[Saved entries]
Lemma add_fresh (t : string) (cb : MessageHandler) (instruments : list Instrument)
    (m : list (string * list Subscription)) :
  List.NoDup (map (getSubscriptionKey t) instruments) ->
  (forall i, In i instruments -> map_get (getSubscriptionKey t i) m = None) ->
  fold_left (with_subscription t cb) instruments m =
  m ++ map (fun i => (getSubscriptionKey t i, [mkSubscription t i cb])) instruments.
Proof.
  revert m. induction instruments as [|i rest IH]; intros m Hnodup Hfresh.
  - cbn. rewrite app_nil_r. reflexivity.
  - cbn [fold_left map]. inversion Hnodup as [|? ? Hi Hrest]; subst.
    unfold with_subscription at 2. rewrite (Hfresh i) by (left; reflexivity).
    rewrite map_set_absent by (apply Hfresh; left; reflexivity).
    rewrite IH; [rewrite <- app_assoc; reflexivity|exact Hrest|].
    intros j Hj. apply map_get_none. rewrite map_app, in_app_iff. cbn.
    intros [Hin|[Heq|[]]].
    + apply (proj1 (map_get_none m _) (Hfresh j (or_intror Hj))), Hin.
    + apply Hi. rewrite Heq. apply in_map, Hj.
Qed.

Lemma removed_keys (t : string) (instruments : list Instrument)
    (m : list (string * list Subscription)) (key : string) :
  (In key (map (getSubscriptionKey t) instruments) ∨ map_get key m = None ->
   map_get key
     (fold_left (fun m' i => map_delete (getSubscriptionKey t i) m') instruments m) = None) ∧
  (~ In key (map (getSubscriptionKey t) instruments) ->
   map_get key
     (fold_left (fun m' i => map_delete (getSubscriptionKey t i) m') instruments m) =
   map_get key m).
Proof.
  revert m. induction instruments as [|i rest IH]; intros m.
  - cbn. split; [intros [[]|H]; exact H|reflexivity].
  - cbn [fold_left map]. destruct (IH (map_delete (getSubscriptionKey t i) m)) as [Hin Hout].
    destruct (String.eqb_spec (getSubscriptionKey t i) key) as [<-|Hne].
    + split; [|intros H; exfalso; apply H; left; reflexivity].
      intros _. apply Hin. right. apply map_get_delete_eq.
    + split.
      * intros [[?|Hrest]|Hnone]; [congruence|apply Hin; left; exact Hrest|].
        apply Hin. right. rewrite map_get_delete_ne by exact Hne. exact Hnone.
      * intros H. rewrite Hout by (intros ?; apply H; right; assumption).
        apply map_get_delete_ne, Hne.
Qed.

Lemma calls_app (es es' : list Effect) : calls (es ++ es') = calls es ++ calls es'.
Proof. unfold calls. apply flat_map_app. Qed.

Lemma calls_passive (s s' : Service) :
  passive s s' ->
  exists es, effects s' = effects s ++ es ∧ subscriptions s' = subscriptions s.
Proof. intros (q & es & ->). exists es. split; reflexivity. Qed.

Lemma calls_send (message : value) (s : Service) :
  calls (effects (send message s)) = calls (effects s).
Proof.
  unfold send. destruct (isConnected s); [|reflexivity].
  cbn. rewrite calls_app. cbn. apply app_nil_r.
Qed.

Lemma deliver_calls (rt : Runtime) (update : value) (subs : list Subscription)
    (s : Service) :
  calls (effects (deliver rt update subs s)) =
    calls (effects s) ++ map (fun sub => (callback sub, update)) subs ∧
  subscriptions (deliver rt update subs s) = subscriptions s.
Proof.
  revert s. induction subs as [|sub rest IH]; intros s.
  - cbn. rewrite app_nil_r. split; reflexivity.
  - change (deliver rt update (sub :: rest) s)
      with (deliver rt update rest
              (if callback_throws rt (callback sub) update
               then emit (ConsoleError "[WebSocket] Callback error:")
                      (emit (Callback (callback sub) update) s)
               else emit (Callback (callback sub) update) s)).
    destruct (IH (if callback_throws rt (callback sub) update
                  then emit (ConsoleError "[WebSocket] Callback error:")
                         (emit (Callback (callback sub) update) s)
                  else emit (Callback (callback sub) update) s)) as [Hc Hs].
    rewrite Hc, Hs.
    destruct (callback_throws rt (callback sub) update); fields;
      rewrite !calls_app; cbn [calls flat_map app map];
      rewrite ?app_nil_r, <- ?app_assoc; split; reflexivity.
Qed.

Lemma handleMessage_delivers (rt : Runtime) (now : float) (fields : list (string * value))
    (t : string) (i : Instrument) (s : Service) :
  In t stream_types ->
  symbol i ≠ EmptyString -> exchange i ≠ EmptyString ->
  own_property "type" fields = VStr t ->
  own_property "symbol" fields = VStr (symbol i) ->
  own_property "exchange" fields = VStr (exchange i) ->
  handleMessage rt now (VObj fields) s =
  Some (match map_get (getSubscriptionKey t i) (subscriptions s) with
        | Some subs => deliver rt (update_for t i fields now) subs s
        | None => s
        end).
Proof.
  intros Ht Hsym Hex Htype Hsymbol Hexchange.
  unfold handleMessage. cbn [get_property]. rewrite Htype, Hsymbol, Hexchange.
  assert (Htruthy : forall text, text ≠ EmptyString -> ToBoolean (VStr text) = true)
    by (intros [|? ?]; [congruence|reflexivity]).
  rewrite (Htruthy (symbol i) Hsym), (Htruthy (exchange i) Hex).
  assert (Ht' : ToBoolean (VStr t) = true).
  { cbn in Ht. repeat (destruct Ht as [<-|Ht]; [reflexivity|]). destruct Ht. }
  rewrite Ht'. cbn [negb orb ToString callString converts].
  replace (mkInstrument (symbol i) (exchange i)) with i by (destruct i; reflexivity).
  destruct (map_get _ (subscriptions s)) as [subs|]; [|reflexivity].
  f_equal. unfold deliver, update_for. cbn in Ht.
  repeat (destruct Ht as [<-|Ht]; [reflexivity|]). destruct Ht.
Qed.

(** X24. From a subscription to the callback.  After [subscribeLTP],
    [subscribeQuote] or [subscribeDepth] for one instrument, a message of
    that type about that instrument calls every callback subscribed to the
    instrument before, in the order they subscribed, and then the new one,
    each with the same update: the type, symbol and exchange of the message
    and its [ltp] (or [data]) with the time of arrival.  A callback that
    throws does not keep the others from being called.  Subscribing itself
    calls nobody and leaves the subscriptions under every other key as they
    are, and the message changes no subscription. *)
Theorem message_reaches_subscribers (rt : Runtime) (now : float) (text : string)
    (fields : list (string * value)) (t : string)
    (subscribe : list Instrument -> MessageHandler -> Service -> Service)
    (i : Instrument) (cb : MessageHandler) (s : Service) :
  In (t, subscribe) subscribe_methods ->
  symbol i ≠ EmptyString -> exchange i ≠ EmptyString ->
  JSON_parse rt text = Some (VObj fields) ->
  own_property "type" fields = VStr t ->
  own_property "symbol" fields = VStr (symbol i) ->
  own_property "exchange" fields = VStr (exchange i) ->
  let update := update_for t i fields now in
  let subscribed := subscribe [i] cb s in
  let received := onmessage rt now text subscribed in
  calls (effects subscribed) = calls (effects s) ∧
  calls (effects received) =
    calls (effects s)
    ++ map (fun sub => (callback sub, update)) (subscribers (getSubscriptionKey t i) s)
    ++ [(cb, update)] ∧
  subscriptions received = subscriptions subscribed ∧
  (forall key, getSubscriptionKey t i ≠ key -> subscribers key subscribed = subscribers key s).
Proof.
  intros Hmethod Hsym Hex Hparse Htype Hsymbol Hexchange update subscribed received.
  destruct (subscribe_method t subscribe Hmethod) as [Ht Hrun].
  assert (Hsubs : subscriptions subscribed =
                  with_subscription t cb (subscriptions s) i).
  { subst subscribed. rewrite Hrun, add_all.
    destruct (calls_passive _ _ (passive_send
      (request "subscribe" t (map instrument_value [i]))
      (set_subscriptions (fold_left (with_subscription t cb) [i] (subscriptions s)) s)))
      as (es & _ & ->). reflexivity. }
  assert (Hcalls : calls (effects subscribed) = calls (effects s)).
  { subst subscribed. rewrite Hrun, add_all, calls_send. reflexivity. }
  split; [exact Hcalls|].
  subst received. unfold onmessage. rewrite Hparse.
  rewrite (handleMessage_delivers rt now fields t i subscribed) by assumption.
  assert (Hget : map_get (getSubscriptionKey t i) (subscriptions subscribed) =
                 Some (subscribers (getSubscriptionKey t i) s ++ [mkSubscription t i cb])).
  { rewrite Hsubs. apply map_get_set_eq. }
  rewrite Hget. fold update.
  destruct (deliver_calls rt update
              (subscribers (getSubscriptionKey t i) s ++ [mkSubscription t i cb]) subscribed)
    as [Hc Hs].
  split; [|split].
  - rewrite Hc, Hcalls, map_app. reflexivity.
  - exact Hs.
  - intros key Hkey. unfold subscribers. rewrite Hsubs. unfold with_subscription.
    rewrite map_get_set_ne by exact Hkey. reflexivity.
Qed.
* * *
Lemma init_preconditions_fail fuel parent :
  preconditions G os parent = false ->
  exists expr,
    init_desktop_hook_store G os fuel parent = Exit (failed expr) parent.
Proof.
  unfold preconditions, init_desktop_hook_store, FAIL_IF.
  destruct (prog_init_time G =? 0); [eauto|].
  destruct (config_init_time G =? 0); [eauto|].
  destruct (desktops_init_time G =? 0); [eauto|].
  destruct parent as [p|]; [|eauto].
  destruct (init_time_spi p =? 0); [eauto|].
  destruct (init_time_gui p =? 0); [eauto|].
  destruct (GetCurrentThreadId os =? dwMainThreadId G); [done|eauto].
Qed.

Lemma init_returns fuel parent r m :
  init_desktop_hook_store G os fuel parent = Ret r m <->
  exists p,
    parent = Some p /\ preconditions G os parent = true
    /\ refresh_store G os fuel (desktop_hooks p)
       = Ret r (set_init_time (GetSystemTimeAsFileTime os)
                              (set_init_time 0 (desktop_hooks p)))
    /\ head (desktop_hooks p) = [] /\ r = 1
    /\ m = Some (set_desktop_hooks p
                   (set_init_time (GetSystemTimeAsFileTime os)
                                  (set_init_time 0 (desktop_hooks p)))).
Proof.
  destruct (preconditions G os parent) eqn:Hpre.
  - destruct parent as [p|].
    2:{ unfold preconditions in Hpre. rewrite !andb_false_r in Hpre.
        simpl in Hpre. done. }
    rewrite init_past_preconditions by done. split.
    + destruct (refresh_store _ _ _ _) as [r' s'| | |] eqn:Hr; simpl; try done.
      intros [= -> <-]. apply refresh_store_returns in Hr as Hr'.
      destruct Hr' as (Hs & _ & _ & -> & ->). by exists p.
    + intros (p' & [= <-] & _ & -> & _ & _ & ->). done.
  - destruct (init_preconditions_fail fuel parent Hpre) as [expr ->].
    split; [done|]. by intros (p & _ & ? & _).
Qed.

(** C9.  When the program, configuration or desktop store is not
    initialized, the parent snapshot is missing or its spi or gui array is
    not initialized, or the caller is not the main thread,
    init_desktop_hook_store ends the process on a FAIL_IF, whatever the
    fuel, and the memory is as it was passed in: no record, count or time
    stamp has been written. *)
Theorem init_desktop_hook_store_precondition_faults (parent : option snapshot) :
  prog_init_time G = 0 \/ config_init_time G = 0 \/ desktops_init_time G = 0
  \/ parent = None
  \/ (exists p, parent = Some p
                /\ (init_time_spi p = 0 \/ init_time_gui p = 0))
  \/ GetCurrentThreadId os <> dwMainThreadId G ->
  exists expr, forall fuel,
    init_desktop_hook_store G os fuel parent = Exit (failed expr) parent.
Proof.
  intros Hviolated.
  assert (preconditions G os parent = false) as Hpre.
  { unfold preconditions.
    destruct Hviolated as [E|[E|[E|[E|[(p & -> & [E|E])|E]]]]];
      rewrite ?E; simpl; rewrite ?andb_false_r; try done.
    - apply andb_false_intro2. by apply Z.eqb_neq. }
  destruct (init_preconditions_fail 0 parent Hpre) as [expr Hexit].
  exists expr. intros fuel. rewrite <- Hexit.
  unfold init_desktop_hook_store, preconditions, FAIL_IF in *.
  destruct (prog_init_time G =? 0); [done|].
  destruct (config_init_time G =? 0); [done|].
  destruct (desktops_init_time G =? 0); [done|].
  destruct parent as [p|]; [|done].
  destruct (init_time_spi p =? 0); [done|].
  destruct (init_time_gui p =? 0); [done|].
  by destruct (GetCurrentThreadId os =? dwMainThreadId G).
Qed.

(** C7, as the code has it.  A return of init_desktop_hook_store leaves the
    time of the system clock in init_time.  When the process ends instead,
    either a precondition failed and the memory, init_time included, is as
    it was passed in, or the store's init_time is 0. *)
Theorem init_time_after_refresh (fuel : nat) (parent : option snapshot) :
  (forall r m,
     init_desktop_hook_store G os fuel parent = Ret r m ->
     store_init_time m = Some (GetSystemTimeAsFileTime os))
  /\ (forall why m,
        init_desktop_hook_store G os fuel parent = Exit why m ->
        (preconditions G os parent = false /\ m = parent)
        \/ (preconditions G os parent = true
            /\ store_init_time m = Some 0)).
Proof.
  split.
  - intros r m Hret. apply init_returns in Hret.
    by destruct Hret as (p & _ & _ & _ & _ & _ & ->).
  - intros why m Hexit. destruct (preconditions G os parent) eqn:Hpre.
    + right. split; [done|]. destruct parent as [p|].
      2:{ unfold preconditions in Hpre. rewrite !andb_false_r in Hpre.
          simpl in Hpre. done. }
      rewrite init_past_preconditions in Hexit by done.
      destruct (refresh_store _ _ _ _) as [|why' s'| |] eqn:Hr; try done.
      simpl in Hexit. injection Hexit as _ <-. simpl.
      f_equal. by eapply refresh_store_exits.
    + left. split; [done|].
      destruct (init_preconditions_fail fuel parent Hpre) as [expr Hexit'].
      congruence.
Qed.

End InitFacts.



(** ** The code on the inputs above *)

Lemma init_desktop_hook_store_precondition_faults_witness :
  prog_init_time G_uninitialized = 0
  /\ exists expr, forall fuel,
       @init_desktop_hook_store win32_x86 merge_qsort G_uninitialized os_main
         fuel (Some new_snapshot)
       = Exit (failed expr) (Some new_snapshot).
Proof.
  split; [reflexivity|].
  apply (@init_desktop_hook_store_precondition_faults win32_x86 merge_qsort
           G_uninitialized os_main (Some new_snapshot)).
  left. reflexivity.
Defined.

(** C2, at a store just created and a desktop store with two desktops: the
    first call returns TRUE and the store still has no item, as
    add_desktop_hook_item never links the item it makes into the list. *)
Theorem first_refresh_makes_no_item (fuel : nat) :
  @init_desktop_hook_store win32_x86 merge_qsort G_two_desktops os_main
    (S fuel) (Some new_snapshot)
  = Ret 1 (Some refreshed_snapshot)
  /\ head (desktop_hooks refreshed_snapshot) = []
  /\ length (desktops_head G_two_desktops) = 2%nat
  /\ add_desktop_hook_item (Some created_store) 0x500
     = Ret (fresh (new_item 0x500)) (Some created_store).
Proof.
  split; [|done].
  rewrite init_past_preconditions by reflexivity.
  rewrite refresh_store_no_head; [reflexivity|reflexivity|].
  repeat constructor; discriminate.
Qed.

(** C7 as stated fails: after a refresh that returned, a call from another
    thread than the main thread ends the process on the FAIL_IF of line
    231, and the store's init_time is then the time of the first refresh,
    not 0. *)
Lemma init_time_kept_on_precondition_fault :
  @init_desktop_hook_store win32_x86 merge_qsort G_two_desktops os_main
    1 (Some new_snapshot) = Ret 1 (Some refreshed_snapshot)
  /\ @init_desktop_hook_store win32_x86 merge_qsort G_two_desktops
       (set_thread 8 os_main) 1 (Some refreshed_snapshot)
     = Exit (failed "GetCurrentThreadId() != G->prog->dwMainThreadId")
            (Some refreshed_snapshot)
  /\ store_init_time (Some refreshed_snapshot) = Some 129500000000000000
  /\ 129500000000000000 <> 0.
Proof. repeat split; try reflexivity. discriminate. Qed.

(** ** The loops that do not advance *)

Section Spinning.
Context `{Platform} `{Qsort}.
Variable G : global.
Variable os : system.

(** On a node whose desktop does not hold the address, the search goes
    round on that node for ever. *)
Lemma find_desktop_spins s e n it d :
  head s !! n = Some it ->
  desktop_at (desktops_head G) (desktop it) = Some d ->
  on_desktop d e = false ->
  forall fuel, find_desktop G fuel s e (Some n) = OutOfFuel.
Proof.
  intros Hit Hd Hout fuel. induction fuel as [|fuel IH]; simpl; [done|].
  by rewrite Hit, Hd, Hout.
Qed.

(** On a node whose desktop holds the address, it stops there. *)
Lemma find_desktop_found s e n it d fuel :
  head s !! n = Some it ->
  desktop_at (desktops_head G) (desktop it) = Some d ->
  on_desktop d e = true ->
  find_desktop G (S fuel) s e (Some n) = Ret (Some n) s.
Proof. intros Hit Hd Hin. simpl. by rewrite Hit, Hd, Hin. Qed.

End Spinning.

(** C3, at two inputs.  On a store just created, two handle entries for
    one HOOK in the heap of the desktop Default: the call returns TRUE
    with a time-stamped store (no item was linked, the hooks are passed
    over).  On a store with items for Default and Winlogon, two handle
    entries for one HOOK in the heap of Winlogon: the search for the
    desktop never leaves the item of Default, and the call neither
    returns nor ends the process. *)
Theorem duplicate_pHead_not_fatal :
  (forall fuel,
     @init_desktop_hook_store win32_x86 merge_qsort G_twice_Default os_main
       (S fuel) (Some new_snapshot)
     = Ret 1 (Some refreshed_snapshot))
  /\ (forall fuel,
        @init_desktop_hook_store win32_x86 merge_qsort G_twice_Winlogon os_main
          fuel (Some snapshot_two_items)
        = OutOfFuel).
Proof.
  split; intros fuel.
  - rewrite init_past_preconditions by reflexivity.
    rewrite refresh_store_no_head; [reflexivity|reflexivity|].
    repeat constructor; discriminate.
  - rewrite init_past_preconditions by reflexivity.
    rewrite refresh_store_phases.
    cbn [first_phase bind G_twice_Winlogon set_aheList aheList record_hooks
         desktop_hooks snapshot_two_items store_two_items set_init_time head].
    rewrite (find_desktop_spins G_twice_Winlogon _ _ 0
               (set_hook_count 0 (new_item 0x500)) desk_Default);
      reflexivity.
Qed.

Your goal:
Select and copy every line from the records that includes the word "forall".

Expected output:
  (forall i, In i instruments -> map_get (getSubscriptionKey t i) m = None) ->
  assert (Htruthy : forall text, text ≠ EmptyString -> ToBoolean (VStr text) = true)
  (forall key, getSubscriptionKey t i ≠ key -> subscribers key subscribed = subscribers key s).
  exists expr, forall fuel,
  (forall r m,
  /\ (forall why m,
  /\ exists expr, forall fuel,
  forall fuel, find_desktop G fuel s e (Some n) = OutOfFuel.
  (forall fuel,
  /\ (forall fuel,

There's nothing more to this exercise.